| Prompt |
What is the number of lines in the records below holding the string "left"? Reply with it and nothing else.

| Exercise input |
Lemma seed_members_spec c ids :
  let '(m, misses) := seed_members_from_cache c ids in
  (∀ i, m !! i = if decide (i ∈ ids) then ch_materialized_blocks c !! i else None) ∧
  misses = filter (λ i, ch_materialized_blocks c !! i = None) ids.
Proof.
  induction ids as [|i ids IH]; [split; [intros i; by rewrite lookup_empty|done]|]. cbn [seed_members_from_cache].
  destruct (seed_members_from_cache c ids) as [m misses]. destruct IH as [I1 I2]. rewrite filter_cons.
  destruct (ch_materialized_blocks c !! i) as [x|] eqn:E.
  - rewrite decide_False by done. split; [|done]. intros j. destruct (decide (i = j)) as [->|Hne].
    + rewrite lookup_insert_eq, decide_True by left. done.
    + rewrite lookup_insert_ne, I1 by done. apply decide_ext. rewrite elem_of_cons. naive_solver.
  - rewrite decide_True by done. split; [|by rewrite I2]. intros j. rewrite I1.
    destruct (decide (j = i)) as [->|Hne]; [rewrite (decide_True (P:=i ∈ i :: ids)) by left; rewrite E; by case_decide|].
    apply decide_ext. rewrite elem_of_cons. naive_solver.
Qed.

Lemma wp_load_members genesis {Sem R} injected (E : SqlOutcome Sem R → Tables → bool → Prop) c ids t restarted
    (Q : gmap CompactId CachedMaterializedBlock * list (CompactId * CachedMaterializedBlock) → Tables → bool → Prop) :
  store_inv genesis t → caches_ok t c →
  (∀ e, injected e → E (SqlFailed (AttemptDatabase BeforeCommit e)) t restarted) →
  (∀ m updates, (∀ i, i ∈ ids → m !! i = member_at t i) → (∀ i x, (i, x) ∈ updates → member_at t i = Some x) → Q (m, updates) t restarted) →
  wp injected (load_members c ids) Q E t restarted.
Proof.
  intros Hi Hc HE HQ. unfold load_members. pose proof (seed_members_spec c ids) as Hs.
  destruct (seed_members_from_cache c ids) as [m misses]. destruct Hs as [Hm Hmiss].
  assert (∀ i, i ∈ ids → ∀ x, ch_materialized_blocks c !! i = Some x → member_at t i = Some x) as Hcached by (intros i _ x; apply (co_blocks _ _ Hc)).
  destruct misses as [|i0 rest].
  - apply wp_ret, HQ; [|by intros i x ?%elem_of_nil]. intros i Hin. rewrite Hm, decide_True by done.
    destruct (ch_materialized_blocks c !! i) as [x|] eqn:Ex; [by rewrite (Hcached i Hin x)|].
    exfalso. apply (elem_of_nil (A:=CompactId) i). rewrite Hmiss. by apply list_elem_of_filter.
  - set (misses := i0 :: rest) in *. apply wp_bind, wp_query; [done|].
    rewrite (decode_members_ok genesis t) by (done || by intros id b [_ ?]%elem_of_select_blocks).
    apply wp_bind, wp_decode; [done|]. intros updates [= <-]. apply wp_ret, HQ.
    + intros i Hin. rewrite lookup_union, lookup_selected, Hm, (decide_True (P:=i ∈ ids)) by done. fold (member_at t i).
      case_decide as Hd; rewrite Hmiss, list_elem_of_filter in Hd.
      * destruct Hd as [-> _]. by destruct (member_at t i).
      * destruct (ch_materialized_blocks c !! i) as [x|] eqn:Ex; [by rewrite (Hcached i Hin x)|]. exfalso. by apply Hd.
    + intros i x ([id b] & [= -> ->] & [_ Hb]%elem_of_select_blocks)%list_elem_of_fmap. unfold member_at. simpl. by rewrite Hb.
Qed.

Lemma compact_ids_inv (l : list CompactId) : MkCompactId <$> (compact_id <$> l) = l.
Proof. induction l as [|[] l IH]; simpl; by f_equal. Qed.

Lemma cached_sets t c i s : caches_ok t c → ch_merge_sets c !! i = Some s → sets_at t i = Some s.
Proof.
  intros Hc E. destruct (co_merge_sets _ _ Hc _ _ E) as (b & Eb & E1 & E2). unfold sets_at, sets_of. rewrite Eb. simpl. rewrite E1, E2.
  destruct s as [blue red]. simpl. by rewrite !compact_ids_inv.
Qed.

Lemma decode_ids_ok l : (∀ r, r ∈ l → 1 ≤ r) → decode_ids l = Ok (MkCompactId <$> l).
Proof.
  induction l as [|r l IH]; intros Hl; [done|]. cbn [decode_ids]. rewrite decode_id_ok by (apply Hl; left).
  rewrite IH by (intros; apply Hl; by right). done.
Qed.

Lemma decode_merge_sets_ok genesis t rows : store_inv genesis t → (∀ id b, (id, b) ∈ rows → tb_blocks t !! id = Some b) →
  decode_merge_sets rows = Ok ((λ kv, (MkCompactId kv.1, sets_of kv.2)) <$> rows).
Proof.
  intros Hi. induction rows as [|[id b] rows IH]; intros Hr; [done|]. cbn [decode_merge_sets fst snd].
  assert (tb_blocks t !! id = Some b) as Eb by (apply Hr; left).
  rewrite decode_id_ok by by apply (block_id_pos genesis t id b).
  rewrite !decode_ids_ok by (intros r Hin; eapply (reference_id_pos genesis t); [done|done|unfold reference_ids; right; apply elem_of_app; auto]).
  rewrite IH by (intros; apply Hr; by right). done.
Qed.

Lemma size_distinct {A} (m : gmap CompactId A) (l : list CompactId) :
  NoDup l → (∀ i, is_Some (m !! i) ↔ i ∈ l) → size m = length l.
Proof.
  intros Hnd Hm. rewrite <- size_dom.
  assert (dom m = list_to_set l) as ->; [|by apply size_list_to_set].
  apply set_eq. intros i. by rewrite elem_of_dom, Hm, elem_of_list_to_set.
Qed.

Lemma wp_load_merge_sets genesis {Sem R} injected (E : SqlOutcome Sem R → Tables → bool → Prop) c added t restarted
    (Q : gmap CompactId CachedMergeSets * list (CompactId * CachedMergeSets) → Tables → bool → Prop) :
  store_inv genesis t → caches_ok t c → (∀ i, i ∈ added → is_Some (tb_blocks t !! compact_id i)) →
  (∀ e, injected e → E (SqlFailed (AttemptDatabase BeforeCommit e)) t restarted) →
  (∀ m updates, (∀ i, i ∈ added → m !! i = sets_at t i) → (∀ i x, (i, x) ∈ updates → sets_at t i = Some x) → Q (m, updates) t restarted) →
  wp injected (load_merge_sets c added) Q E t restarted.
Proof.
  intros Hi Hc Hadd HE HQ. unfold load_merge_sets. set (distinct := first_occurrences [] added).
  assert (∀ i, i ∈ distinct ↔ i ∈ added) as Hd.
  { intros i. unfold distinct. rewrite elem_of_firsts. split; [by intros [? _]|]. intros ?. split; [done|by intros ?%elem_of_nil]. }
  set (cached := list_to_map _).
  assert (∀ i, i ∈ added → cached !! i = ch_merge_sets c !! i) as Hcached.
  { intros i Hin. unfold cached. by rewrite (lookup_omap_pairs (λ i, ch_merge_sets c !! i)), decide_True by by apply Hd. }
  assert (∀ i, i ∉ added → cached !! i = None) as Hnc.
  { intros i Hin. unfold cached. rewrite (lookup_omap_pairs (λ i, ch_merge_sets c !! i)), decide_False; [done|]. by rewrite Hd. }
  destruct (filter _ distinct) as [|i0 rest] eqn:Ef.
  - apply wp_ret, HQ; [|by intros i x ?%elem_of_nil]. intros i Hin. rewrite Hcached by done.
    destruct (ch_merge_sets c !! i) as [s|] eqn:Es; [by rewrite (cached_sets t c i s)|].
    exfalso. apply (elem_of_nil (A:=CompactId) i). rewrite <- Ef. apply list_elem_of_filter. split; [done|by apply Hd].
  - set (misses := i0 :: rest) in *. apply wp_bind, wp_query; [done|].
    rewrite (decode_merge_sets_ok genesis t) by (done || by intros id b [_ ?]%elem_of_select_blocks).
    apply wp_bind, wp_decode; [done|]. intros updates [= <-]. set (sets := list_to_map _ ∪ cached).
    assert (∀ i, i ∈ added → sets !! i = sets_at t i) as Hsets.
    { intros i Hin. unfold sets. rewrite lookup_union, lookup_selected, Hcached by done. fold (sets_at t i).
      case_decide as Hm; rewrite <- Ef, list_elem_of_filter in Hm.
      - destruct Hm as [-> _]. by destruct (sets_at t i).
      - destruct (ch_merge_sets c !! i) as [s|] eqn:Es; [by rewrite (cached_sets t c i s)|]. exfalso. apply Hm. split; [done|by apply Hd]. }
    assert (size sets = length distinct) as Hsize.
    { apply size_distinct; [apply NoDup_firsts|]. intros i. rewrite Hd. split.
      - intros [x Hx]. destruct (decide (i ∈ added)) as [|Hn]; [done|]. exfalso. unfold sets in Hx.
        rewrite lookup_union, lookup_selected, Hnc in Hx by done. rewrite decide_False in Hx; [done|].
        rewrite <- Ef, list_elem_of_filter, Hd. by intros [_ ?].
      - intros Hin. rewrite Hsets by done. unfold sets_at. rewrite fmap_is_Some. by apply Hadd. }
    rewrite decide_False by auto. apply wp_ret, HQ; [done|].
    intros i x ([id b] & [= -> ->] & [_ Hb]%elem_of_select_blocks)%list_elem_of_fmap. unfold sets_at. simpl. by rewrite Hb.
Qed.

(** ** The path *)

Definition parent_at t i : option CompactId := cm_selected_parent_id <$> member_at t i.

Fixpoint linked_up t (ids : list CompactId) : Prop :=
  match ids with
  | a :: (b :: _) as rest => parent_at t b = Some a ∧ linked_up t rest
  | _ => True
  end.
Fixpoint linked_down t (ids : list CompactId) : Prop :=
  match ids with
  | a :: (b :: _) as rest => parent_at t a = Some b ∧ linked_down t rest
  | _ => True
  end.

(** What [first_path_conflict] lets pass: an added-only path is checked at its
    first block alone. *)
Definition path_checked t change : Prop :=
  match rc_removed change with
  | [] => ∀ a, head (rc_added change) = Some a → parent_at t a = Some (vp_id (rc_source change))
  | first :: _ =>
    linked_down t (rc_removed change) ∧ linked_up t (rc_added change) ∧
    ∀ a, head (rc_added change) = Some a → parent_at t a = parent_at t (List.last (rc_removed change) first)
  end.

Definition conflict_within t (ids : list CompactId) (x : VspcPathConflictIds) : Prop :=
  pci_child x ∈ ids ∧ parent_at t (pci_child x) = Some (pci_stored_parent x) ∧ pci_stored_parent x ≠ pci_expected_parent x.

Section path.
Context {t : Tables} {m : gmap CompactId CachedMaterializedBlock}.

| Answer to the problem |
4